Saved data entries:
__________
(** Disk operations inside the runtime. *)
Definition on_ledger {A} (m : Act Disk A) : Act World A :=
  fun w => let '(r, d) := m (w_ledger w) in (r, set_disks d (w_cache w) w).
Definition on_cache {A} (m : Act Disk A) : Act World A :=
  fun w => let '(r, d) := m (w_cache w) in (r, set_disks (w_ledger w) d w).

(** [match m.await { .. }]: the failure as a value. *)
Definition try_act {S A} (m : Act S A) : Act S (result Error A) := fun s => let '(r, s') := m s in (Ok r, s').
Definition of_result {S A} (r : result Error A) : Act S A := fun s => (r, s).

(** * Sending *)

Definition send_json_frame (kind : MessageKind) (stream_id : Z) (payload : FramePayload) : Act World unit :=
  fun w =>
    if hd false (w_send_faults w) then (Err (error_msg (lit "stream")), set_sent (w_sent w) (tl (w_send_faults w)) w)
    else (Ok tt, set_sent (w_sent w ++ [mkSent kind stream_id (w_seq w) payload]) (tl (w_send_faults w)) w).

(** [send_json_frame(..).await?; *seq += 1]. *)
Definition send_counted (kind : MessageKind) (stream_id : Z) (payload : FramePayload) : Act World unit :=
  send_json_frame kind stream_id payload;;
  act_modify (fun w => set_seq (w_seq w + 1) w).
Definition configured_runtime_tunnels_require_reconnect_sync (config : AgentConfig) (ended : list Inspection) (timed_out : bool) : bool :=
  let managed := List.filter (fun t => negb (bool_decide (rc_manager (plan_runtime_control (tp_plan t)) = ExternalObserved)))
                   (runtime_status_telemetry_plans (ac_network config)) in
  if is_empty managed then false else existsb found_drift ended || timed_out.
(** Remembering a command keeps the cache within 512 commands and 8 MiB,
    with an exact byte count, and the command can be looked up afterwards: with all
    its outputs when they are at most 1 MiB and complete, and marked as truncated
    otherwise. *)
Lemma remember_within_limits c job hash outputs terminal truncated : recent_ok c ->
  let c' := remember job hash outputs terminal truncated c in
  recent_ok c' /\
  entries c' !! job
  = Some (if truncated || (MAX_REPLAY_BYTES <? sequenced_command_outputs_bytes outputs)
          then mkRecent hash [] terminal 0 true
          else mkRecent hash outputs terminal (sequenced_command_outputs_bytes outputs) false).
Proof.
  intros (Hc & _ & _). unfold remember.
  pose proof (f_equal max_entry_output_bytes (recent_limits c Hc)) as Hmax. cbn in Hmax. rewrite Hmax.
  set (cut := truncated || _). pose proof (outputs_bytes_nonneg outputs) as Hpos.
  set (e := if cut then mkRecent hash [] terminal 0 true else mkRecent hash outputs terminal (sequenced_command_outputs_bytes outputs) false).
  assert (He : recent_entry_ok e /\ 0 <= re_output_bytes e <= MAX_REPLAY_BYTES).
  { unfold e, recent_entry_ok. destruct cut eqn:Ecut; cbn; [unfold MAX_REPLAY_BYTES; repeat split; lia|].
    unfold cut in Ecut. apply orb_false_iff in Ecut as [_ Hb%Z.ltb_ge]. repeat split; (done || lia). }
  destruct He as [He Hbytes]. destruct (forget_wf c job Hc) as [Hf Hfe].
  destruct (make_room_wf (re_output_bytes e) _ _ Hf eq_refl Hbytes) as (Hw & Hroom & _ & Hsame).
  set (c1 := make_room _ _ _) in *.
  assert (Hnone : entries c1 !! job = None).
  { destruct (entries c1 !! job) eqn:E1; [|done]. rewrite Hsame, Hfe, lookup_delete_eq in E1 by eauto. done. }
  destruct (remember_entry_wf c1 job e Hw Hnone He Hroom) as (Hw2 & Hle & Ho & Hent).
  destruct (drop_extra_wf _ _ Hw2 eq_refl Hle) as [Hok Hlast].
  assert (Hgoal : recent_ok (drop_extra (remember_entry job e c1) (order (remember_entry job e c1))) /\
                  entries (drop_extra (remember_entry job e c1) (order (remember_entry job e c1))) !! job = Some e).
  { split; [done|]. rewrite Hlast; [rewrite Hent; apply lookup_insert_eq|]. rewrite Ho. apply List.last_last. }
  unfold c1, e in Hgoal. destruct cut; exact Hgoal.
Qed.

(** * The cached configuration *)

Section Cached.
Context `{AgentPlatformLaws}.

(** The configuration text the directory holds under a matching schema and hash. *)
Definition cached_text (m : Directory) : option str :=
  file ← m !! cache_path;
  r ← cache_record_parse (file_bytes file);
  if (cr_schema_version r =? CACHE_SCHEMA_VERSION) && str_eqb (hash_of (as_bytes (cr_config_json r))) (cr_content_hash r)
  then Some (cr_config_json r) else None.

Lemma cache_temp_ne id : cache_temp id <> cache_path.
Proof. unfold cache_temp, cache_path. cbn. discriminate. Qed.

(** A step that is undone on failure. *)
Definition steps (m : Act Disk unit) (f : Disk -> Directory) (g : Directory -> Directory) : Prop :=
  forall d, match m d with
            | (Ok _, d') => files d' = f d
            | (Err _, d') => files d' = files d \/ files d' = g (files d)
            end.

Lemma or_remove_steps temp m f : changes m f -> steps (or_remove temp m) f (delete temp).
Proof.
  intros Hm d. unfold or_remove. specialize (Hm d). destruct (m d) as [[[]|e] d']; destruct Hm as [Hf _]; [done|].
  pose proof (io_changes [] (delete temp) d') as Hr. unfold remove_file. rewrite <- Hf.
  destruct (io os_error [] (delete temp) d') as [[[]|e'] d'']; destruct Hr as [Hr _]; cbn [snd]; auto.
Qed.

(** Storing leaves the new text, or what was there. *)
Lemma store_cached cache config d :
  let '(r, d') := cache_store cache config d in
  cached_text (files d') = match r with Ok _ => Some (config_text config) | Err _ => cached_text (files d) end.
Proof.
  assert (Hkeep : forall m m', m' !! cache_path = m !! cache_path -> cached_text m' = cached_text m)
    by (intros m m' E; unfold cached_text; by rewrite E).
  unfold cache_store. cbv zeta. rewrite act_bind_eq. cbn [new_v4]. set (d0 := mkDisk _ _ _ _ _).
  set (temp := cache_temp _). assert (Ht : temp <> cache_path) by apply cache_temp_ne.
  rewrite act_bind_eq.
  pose proof (create_changes temp (cache_context cache "failed to create runtime config cache temp " temp) d0) as H1.
  destruct (create_private_file_new _ _ _ d0) as [[[]|e] d1]; destruct H1 as [F1 _]; [|by rewrite F1].
  set (bytes := cache_record_json _).
  rewrite act_bind_eq.
  pose proof (or_remove_steps temp _ _ (write_changes temp bytes (cache_context cache "failed to write runtime config cache " temp)) d1) as H2.
  destruct (or_remove temp (write_all _ _ _ _) d1) as [[[]|e] d2].
  2: { apply Hkeep. destruct H2 as [-> | ->]; rewrite F1, ?lookup_delete_ne, lookup_insert_ne by done; done. }
  rewrite act_bind_eq.
  pose proof (or_remove_steps temp _ _ (io_changes (cache_context cache "failed to fsync runtime config cache " temp) id) d2) as H3.
  unfold sync_all. destruct (or_remove temp (io _ _ id) d2) as [[[]|e] d3].
  2: { apply Hkeep. destruct H3 as [-> | ->]; rewrite H2, F1, ?lookup_delete_ne, !lookup_insert_ne by done; done. }
  unfold id in H3. unfold rename_file.
  match goal with |- context [or_remove temp (io os_error ?c ?f) d3] =>
    pose proof (or_remove_steps temp _ _ (io_changes c f) d3) as H4; destruct (or_remove temp (io os_error c f) d3) as [[[]|e] d4] end.
  - rewrite H4, H3, H2, F1, lookup_insert_eq. unfold cached_text. rewrite lookup_insert_eq. cbn [mbind option_bind file_bytes].
    unfold bytes. rewrite cache_record_round_trip. cbn. by rewrite str_eqb_refl.
  - apply Hkeep. destruct H4 as [-> | ->]; rewrite H3, H2, F1, ?lookup_delete_ne, !lookup_insert_ne by done; done.
Qed.
(** What an ended task makes of the configuration, of the accepted version and of
    the configuration on disk. *)
Inductive settled (w : World) (task : Task) : AgentConfig -> option Z -> Disk -> Prop :=
| SettledUnchanged cache : cached_text (files cache) = cached_text (files (w_cache w)) ->
    settled w task (w_config w) (accepted_runtime_config_version (w_runtime w)) cache
| SettledSync config runtime_config version reason cache :
    task_work task = SyncWork config runtime_config version reason ->
    rcfg_version runtime_config = version ->
    (is_Some (runtime_config_cache (w_runtime w)) -> cached_text (files cache) = Some (config_text runtime_config)) ->
    settled w task (apply_to_agent_config runtime_config config) (Some version) cache.

Inductive change : World -> World -> Prop :=
| ChangeIdle w w' : idle w w' -> change w w'
| ChangeDrain w m' : drained (w_active w) m' -> change w (set_active m' w)
| ChangeDrop w m' : dropped (w_active w) m' -> change w (set_active m' w)
| ChangeStream w job stream : change w (set_active (alter (with_stream stream) job (w_active w)) w)
| ChangeToken w job token : change w (set_active (alter (with_token token) job (w_active w)) w)
| ChangeEnqueue w output :
    is_Some (w_tasks w !! co_job_id output) ->
    change w (set_active (alter (enqueue_active_command_output output) (co_job_id output) (w_active w)) w)
| ChangeRemember w job hash outputs terminal truncated :
    change w (set_runtime (with_recent (remember job hash outputs terminal truncated (recent_commands (w_runtime w))) (w_runtime w)) w)
| ChangeRecord w ledger job hash terminal truncated r d :
    ledger_record ledger job hash terminal truncated (w_ledger w) = (r, d) ->
    change w (set_disks d (w_cache w) w)
| ChangeSession w open : (open = true -> w_up w = true) -> change w (set_session (w_up w) open w).
Lemma flush_outputs_exact job stream pending w a : w_active w !! job = Some a -> pending_outputs a = pending ->
  exists sent rest, pending = sent ++ rest /\
    let '(r, w') := flush_outputs job stream pending w in
    w_active w' = <[ job := with_pending rest a ]> (w_active w) /\
    w_sent w' = w_sent w ++ output_frames stream (w_seq w) sent /\ w_seq w' = w_seq w + vec_len sent /\
    (r = Ok tt <-> rest = []).
Proof.
  revert w a. induction pending as [|output rest IH]; intros w a Ha Hp; cbn [flush_outputs].
  { exists [], []. cbn. rewrite app_nil_r. split; [done|]. split; [|unfold vec_len; cbn; split; [done|split; [lia|done]]].
    rewrite insert_id; [done|]. rewrite Ha. f_equal. rewrite <- Hp. by destruct a. }
  rewrite act_bind_eq. unfold send_counted at 1. rewrite act_bind_eq. unfold send_json_frame.
  destruct (hd false (w_send_faults w)).
  { exists [], (output :: rest). cbn. rewrite app_nil_r. split; [done|]. split; [|unfold vec_len; cbn; split; [done|split; [lia|done]]].
    rewrite insert_id; [done|]. rewrite Ha. f_equal. rewrite <- Hp. by destruct a. }
  cbn [act_modify]. rewrite act_bind_eq. unfold on_active, on_runtime, act_modify.
  match goal with |- context [flush_outputs job stream rest ?x] => set (w1 := x) end.
  assert (E1 : w_active w1 = alter (with_pending rest) job (w_active w)) by done.
  destruct (IH w1 (with_pending rest a)) as (sent & left & E & Hrest); [by rewrite E1, lookup_alter_eq, Ha|done|].
  exists (output :: sent), left. split; [by rewrite E|].
  destruct (flush_outputs job stream rest w1) as [r w']. destruct Hrest as (H1 & H2 & H3 & H4).
  split; [|split; [|split; [|done]]].
  - rewrite H1, E1. apply map_eq. intros k. destruct (decide (job = k)) as [<-|Hne].
    + by rewrite !lookup_insert_eq.
    + by rewrite !lookup_insert_ne, lookup_alter_ne by done.
  - rewrite H2. cbn [w_sent set_seq set_sent set_runtime w1 w_seq]. rewrite <- app_assoc. f_equal. unfold output_frames.
    rewrite imap_cons, Z.add_0_r. cbn [app]. f_equal. apply imap_ext. intros i x _. unfold compose. by rewrite Nat2Z.inj_succ, <- Z.add_1_l, Z.add_assoc.
  - rewrite H3. cbn [w_seq set_seq set_sent set_runtime w1]. unfold vec_len. cbn [length]. lia.
Qed.

(** Outputs leave in order: in every run the queued outputs of a command carry
    consecutive numbers (up to [i32::MAX], where they stay), and a flush sends a
    front part of the queue, in order and under consecutive frame numbers, keeps
    exactly the rest queued, and succeeds just when nothing is left. *)
Theorem outputs_sent_in_order w0 events job a (w := agent_run (end_process w0) events) :
  w_active w !! job = Some a ->
  (exists k, 0 <= k /\ map sq_seq (pending_outputs a) = numbers k (length (pending_outputs a)) /\
     next_output_seq a = Z.min i32_max (k + vec_len (pending_outputs a))) /\
  exists sent rest, pending_outputs a = sent ++ rest /\
    let '(r, w') := flush_pending_command_outputs job w in
    w_active w' = <[ job := with_pending rest a ]> (w_active w) /\
    w_sent w' = w_sent w ++ output_frames (active_stream_id a) (w_seq w) sent /\ (r = Ok tt <-> rest = []).
Proof.
  intros Ha. assert (Hok : agent_ok w) by apply agent_ok_run, end_process_ok.
  split; [apply (queue_pending a (ok_queues w Hok job a Ha))|].
  destruct (flush_outputs_exact job (active_stream_id a) (pending_outputs a) w a Ha eq_refl) as (sent & rest & E & Hf).
  exists sent, rest. split; [done|]. unfold flush_pending_command_outputs. rewrite act_bind_eq. cbn [act_get]. rewrite Ha.
  destruct (flush_outputs _ _ _ w) as [r w']. tauto.
Qed.
End Outputs.

(** * A platform *)

(** The laws can hold: requests and records as lists of their fields. *)
Definition runtime_config_ex : AgentRuntimeConfig :=
  mkRuntimeConfig 7 backup_default update_default execution_default telemetry_default network_default 30.
Definition command_ex (code : Z) : JobCommand :=
  match code with
  | 0 => UserSessions
  | 1 => RuntimeConfigSync 7 (lit "config_saved") runtime_config_ex
  | _ => AgentRestart
  end.

Definition agent_platform_ex : AgentPlatform :=
  {| agent_platform := platform_ex; command_json := fun _ => [];
     wire_parse := fun bytes => match bytes with
                                | [job; code] =>
                                    Some (mkWire job (job_command_dispatch_protocol_version (command_ex code)) (json_int code) 60)
                                | _ => None
                                end;
     command_of_value := fun v => match v with Num (PosInt code) => Ok (command_ex code) | _ => Err (lit "command") end;
     config_value := fun _ => Object []; config_text := fun _ => lit "text"; config_parse := fun _ => Some runtime_config_ex;
     cache_record_json := fun r => cr_schema_version r :: vec_len (cr_content_hash r) :: cr_content_hash r ++ cr_config_json r;
     cache_record_parse := fun bytes =>
       match bytes with
       | v :: n :: rest => Some (mkCacheRecord v (take (Z.to_nat n) rest) (drop (Z.to_nat n) rest))
       | _ => None
       end;
     decompress := fun _ => Err (lit "lz4");
     hex_decode := fun s => if str_len s =? 64 then Some (repeat 17 32) else None; base64_decode := fun _ => None;
     x25519_public := fun key => key; rules_json := fun _ => []; key_order := fun l => l |}.

Lemma agent_platform_ex_laws : AgentPlatformLaws agent_platform_ex.
Proof.
  split; [exact platform_ex_laws| |done].
  intros [v h j]. cbn -[Z.of_nat]. unfold vec_len. by rewrite Nat2Z.id, take_app_length, drop_app_length.
Qed.

Definition request_ex (job code : Z) : AgentEvent := CommandFrame (frame_new Command 3 0 [job; code]).
Definition world_ex : World :=
  mkWorld agent_config_default runtime_default (mkDisk ∅ 100 [] [1; 2; 3; 4; 5; 6] false) (mkDisk ∅ 100 [] [1; 2; 3; 4; 5; 6] false)
    ∅ [] false false 0 [] [].
Definition started_ex : list AgentEvent := [Restart agent_config_default ∅; Connect (mkInspections (Ok (snapshot_of StatusUnknown None)) [] false) []].

#[local] Abbreviation run_ex := (agent_run (H := agent_platform_ex) (end_process world_ex)).
#[local] Abbreviation done_ex := (CommandEnded (Ok [mkCommandOutput 1 Stdout [104] (Some 0) true])).
#[local] Abbreviation sync_done_ex := (SyncEnded (SyncReturned (mkSyncInputs [] (Ok Null) [] [])) None).

(** Requested while it runs and after it has ended, the job is started once. *)
Lemma job_started_once_witness :
  (count_occ Z.eq_dec
     (w_spawned (agent_run (H := agent_platform_ex) (run_ex started_ex)
        [request_ex 1 0; request_ex 1 0; TaskFinished 1 done_ex; request_ex 1 0])) 1%Z <= 1)%nat.
Proof.
  refine (Nat.le_trans _ _ _ (proj1 (job_started_once (H := agent_platform_ex_laws) world_ex started_ex
    [request_ex 1 0; request_ex 1 0; TaskFinished 1 done_ex; request_ex 1 0] 1)) _).
  vm_compute. reflexivity.
Defined.

(** Two commands that may run side by side do; neither is exclusive. *)
Lemma exclusive_runs_alone_witness :
  exists a b, w_active (run_ex (started_ex ++ [request_ex 1 0; request_ex 3 2; request_ex 2 0])) !! 1%Z = Some a /\
    w_active (run_ex (started_ex ++ [request_ex 1 0; request_ex 3 2; request_ex 2 0])) !! 2%Z = Some b /\
    active_safety a <> Exclusive /\ active_safety b <> Exclusive.
Proof.
  pose (w := run_ex (started_ex ++ [request_ex 1 0; request_ex 3 2; request_ex 2 0])).
  destruct (w_active w !! 1%Z) as [a|] eqn:Ea; [|vm_compute in Ea; discriminate Ea].
  destruct (w_active w !! 2%Z) as [b|] eqn:Eb; [|vm_compute in Eb; discriminate Eb].
  exists a, b. split; [exact Ea|]. split; [exact Eb|].
  exact (proj1 (exclusive_runs_alone (H := agent_platform_ex_laws) world_ex _ 1) 2 a b Ea Eb ltac:(discriminate)).
Defined.

Lemma replay_cache_bounded_witness :
  vec_len (order (recent_commands (w_runtime (run_ex (started_ex ++ [request_ex 1 0; TaskFinished 1 done_ex]))))) <= 512.
Proof.
  exact (proj1 (replay_cache_bounded (H := agent_platform_ex_laws) world_ex (started_ex ++ [request_ex 1 0; TaskFinished 1 done_ex]))).
Defined.

Lemma accepted_version_never_decreases_witness :
  version_le (Some 7)
    (accepted_runtime_config_version (w_runtime (agent_run (H := agent_platform_ex)
       (run_ex (started_ex ++ [request_ex 1 1; TaskFinished 1 sync_done_ex])) [request_ex 2 1; TaskFinished 2 sync_done_ex]))).
Proof.
  apply (accepted_version_never_decreases (H := agent_platform_ex_laws) world_ex
           (started_ex ++ [request_ex 1 1; TaskFinished 1 sync_done_ex]) [request_ex 2 1; TaskFinished 2 sync_done_ex]);
    vm_compute; reflexivity.
Defined.

Lemma accepted_config_survives_restart_witness :
  exists rc, rcfg_version rc = 7 /\
    w_config (run_ex (started_ex ++ [request_ex 1 1; TaskFinished 1 sync_done_ex]))
    = apply_to_agent_config rc (w_config (run_ex (started_ex ++ [request_ex 1 1; TaskFinished 1 sync_done_ex]))).
Proof.
  destruct (accepted_config_survives_restart (H := agent_platform_ex_laws) world_ex
              (started_ex ++ [request_ex 1 1; TaskFinished 1 sync_done_ex]) 7) as (rc & Hv & Hc & _); [vm_compute; reflexivity|].
  exists rc. split; [exact Hv|exact Hc].
Defined.

(** The send of the first output fails; it stays queued. *)
Definition lossy_ex : World := set_sent [] [false; false; true] world_ex.
Definition reported_ex : list AgentEvent :=
  started_ex ++ [request_ex 1 0; TaskOutput (mkCommandOutput 1 Stdout [104] None false)].

Lemma outputs_sent_in_order_witness :
  exists a, w_active (agent_run (H := agent_platform_ex) (end_process lossy_ex) reported_ex) !! 1%Z = Some a /\
    length (pending_outputs a) = 1%nat /\
    exists k, 0 <= k /\ map sq_seq (pending_outputs a) = numbers k (length (pending_outputs a)) /\
      next_output_seq a = Z.min i32_max (k + vec_len (pending_outputs a)).
Proof.
  destruct (w_active (agent_run (H := agent_platform_ex) (end_process lossy_ex) reported_ex) !! 1%Z) as [a|] eqn:Ea;
    [|vm_compute in Ea; discriminate Ea].
  exists a. split; [reflexivity|]. split; [vm_compute in Ea; injection Ea as <-; reflexivity|].
  exact (proj1 (outputs_sent_in_order (H := agent_platform_ex_laws) lossy_ex reported_ex 1 a Ea)).
Defined.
__________
From the entries above, restate word for word the lines from the line containing "destruct (create_private_file_new _" to the line containing "rcfg_version runtime_config = version ->", both ends included, and nothing more.

  destruct (create_private_file_new _ _ _ d0) as [[[]|e] d1]; destruct H1 as [F1 _]; [|by rewrite F1].
  set (bytes := cache_record_json _).
  rewrite act_bind_eq.
  pose proof (or_remove_steps temp _ _ (write_changes temp bytes (cache_context cache "failed to write runtime config cache " temp)) d1) as H2.
  destruct (or_remove temp (write_all _ _ _ _) d1) as [[[]|e] d2].
  2: { apply Hkeep. destruct H2 as [-> | ->]; rewrite F1, ?lookup_delete_ne, lookup_insert_ne by done; done. }
  rewrite act_bind_eq.
  pose proof (or_remove_steps temp _ _ (io_changes (cache_context cache "failed to fsync runtime config cache " temp) id) d2) as H3.
  unfold sync_all. destruct (or_remove temp (io _ _ id) d2) as [[[]|e] d3].
  2: { apply Hkeep. destruct H3 as [-> | ->]; rewrite H2, F1, ?lookup_delete_ne, !lookup_insert_ne by done; done. }
  unfold id in H3. unfold rename_file.
  match goal with |- context [or_remove temp (io os_error ?c ?f) d3] =>
    pose proof (or_remove_steps temp _ _ (io_changes c f) d3) as H4; destruct (or_remove temp (io os_error c f) d3) as [[[]|e] d4] end.
  - rewrite H4, H3, H2, F1, lookup_insert_eq. unfold cached_text. rewrite lookup_insert_eq. cbn [mbind option_bind file_bytes].
    unfold bytes. rewrite cache_record_round_trip. cbn. by rewrite str_eqb_refl.
  - apply Hkeep. destruct H4 as [-> | ->]; rewrite H3, H2, F1, ?lookup_delete_ne, !lookup_insert_ne by done; done.
Qed.
(** What an ended task makes of the configuration, of the accepted version and of
    the configuration on disk. *)
Inductive settled (w : World) (task : Task) : AgentConfig -> option Z -> Disk -> Prop :=
| SettledUnchanged cache : cached_text (files cache) = cached_text (files (w_cache w)) ->
    settled w task (w_config w) (accepted_runtime_config_version (w_runtime w)) cache
| SettledSync config runtime_config version reason cache :
    task_work task = SyncWork config runtime_config version reason ->
    rcfg_version runtime_config = version ->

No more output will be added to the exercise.